(* ===== verification/ManifestText.v ===== *)
(** * The text of a manifest: manifest_parser.c

    A manifest is lines of "key = value".  The parser works in place on one
    buffer: a token is the characters up to a NUL that strtok, cut_spaces or
    get_key has written.  Here a C string is the list of its characters
    without the NUL, and a function that writes into its argument returns the
    new contents.  The C library functions it uses (isspace, strtok, atoll,
    sprintf of %d and %s) are modelled in the "C" locale. *)

From Stdlib Require Import Ascii String.
From S2P Require Import Prelude Effects.

Abbreviation text := (list ascii).

Definition NUL : ascii := ascii_of_nat 0.
Definition LF : ascii := ascii_of_nat 10.
Definition CR : ascii := ascii_of_nat 13.
Definition EQUALS : ascii := ascii_of_nat 61.
Definition SPACE : ascii := ascii_of_nat 32.
Definition MINUS : ascii := ascii_of_nat 45.
Definition PLUS : ascii := ascii_of_nat 43.

(** ** ctype.h, string.h and stdlib.h *)

Definition isspace (c : ascii) : bool :=
  let n := nat_of_ascii c in ((n =? 32) || ((9 <=? n) && (n <=? 13)))%nat.

Definition is_eol (c : ascii) : bool := bool_decide (c = CR) || bool_decide (c = LF).

Definition has (c : ascii) (s : text) : bool := existsb (fun x => bool_decide (x = c)) s.

(** The part before the first [c] and the part after it. *)
Fixpoint split_first (c : ascii) (s : text) : option (text * text) :=
  match s with
  | [] => None
  | x :: s' =>
      if bool_decide (x = c) then Some ([], s')
      else match split_first c s' with
           | Some (a, b) => Some (x :: a, b)
           | None => None
           end
  end.

(** The same at the last [c]: strrchr. *)
Fixpoint split_last (c : ascii) (s : text) : option (text * text) :=
  match s with
  | [] => None
  | x :: s' =>
      match split_last c s' with
      | Some (a, b) => Some (x :: a, b)
      | None => if bool_decide (x = c) then Some ([], s') else None
      end
  end.

(** All tokens a loop of strtok(..., EOL) returns; [cur] is the token being
    read, in reverse. *)
Fixpoint tokens (delim : ascii -> bool) (cur s : text) : list text :=
  match s with
  | [] => if bool_decide (cur = []) then [] else [rev cur]
  | x :: s' =>
      if delim x then
        if bool_decide (cur = []) then tokens delim [] s' else rev cur :: tokens delim [] s'
      else tokens delim (x :: cur) s'
  end.

(** The C string at the start of a buffer. *)
Fixpoint c_string (s : text) : text :=
  match s with
  | [] => []
  | x :: s' => if bool_decide (x = NUL) then [] else x :: c_string s'
  end.

Definition digit (c : ascii) : option Z :=
  let n := Z.of_nat (nat_of_ascii c) in if (48 <=? n) && (n <=? 57) then Some (n - 48) else None.

(** strtoll base 10: the digits; it stops at the first other character. *)
Fixpoint atoll_digits (s : text) (acc : Z) : Z :=
  match s with
  | [] => acc
  | c :: s' => match digit c with Some d => atoll_digits s' (10 * acc + d) | None => acc end
  end.

(** Values outside [long long] saturate. *)
Definition saturate (z : Z) : Z := Z.max (- two63) (Z.min (two63 - 1) z).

#### [Exercise details]
Give back every line from the beginning of the records through the line holding "The C library", exactly as it reads, and leave out the rest.

#### [Result for this task]
(* ===== verification/ManifestText.v ===== *)
(** * The text of a manifest: manifest_parser.c

    A manifest is lines of "key = value".  The parser works in place on one
    buffer: a token is the characters up to a NUL that strtok, cut_spaces or
    get_key has written.  Here a C string is the list of its characters
    without the NUL, and a function that writes into its argument returns the
    new contents.  The C library functions it uses (isspace, strtok, atoll,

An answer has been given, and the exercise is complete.